* _WORK ORDER_: Say how many lines of the records include the string "recent". Nothing else belongs in the answer.

* _GIVEN ENTRIES_:
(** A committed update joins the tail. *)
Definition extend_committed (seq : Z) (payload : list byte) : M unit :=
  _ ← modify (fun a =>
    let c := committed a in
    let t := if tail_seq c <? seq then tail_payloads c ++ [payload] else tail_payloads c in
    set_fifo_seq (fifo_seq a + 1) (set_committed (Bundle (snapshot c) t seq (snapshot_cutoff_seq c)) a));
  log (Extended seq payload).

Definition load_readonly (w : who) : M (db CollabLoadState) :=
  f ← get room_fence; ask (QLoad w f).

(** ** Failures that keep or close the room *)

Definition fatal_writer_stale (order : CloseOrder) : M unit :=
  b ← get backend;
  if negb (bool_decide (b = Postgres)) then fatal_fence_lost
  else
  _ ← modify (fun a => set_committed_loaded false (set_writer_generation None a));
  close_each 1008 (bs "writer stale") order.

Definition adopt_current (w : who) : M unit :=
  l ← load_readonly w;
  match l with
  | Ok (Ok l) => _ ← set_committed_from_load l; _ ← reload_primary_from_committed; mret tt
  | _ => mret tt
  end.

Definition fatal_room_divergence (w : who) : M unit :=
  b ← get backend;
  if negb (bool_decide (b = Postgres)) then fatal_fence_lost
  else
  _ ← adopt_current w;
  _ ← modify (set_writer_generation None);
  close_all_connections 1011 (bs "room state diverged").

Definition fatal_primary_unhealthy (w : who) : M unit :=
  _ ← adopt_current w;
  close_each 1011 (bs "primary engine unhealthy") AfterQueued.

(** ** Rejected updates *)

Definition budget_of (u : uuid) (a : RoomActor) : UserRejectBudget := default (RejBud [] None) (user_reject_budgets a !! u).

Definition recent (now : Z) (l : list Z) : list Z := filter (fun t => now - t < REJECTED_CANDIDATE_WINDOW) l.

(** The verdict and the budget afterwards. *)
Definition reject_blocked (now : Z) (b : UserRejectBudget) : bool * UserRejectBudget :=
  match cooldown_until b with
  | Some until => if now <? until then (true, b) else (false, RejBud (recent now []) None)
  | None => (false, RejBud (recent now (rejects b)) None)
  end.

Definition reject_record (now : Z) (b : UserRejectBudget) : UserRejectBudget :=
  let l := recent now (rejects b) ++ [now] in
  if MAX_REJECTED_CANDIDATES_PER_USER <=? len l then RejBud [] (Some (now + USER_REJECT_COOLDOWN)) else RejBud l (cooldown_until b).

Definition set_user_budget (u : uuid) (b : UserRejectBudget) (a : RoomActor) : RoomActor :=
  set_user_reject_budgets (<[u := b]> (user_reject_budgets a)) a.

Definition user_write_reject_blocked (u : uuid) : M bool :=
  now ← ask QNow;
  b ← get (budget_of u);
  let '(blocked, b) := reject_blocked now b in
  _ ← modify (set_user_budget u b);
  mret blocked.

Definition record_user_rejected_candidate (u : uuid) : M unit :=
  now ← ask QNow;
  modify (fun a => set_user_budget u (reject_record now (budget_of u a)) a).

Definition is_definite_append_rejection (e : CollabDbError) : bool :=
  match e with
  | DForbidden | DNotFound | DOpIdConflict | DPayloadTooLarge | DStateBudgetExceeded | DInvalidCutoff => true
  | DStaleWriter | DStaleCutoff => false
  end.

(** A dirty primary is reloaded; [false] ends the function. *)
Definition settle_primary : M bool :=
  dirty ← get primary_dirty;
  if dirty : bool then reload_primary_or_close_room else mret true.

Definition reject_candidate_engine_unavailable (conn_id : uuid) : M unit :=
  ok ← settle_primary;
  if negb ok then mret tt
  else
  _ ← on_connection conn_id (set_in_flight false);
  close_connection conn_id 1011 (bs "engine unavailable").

* _TASK SOLUTION_: 4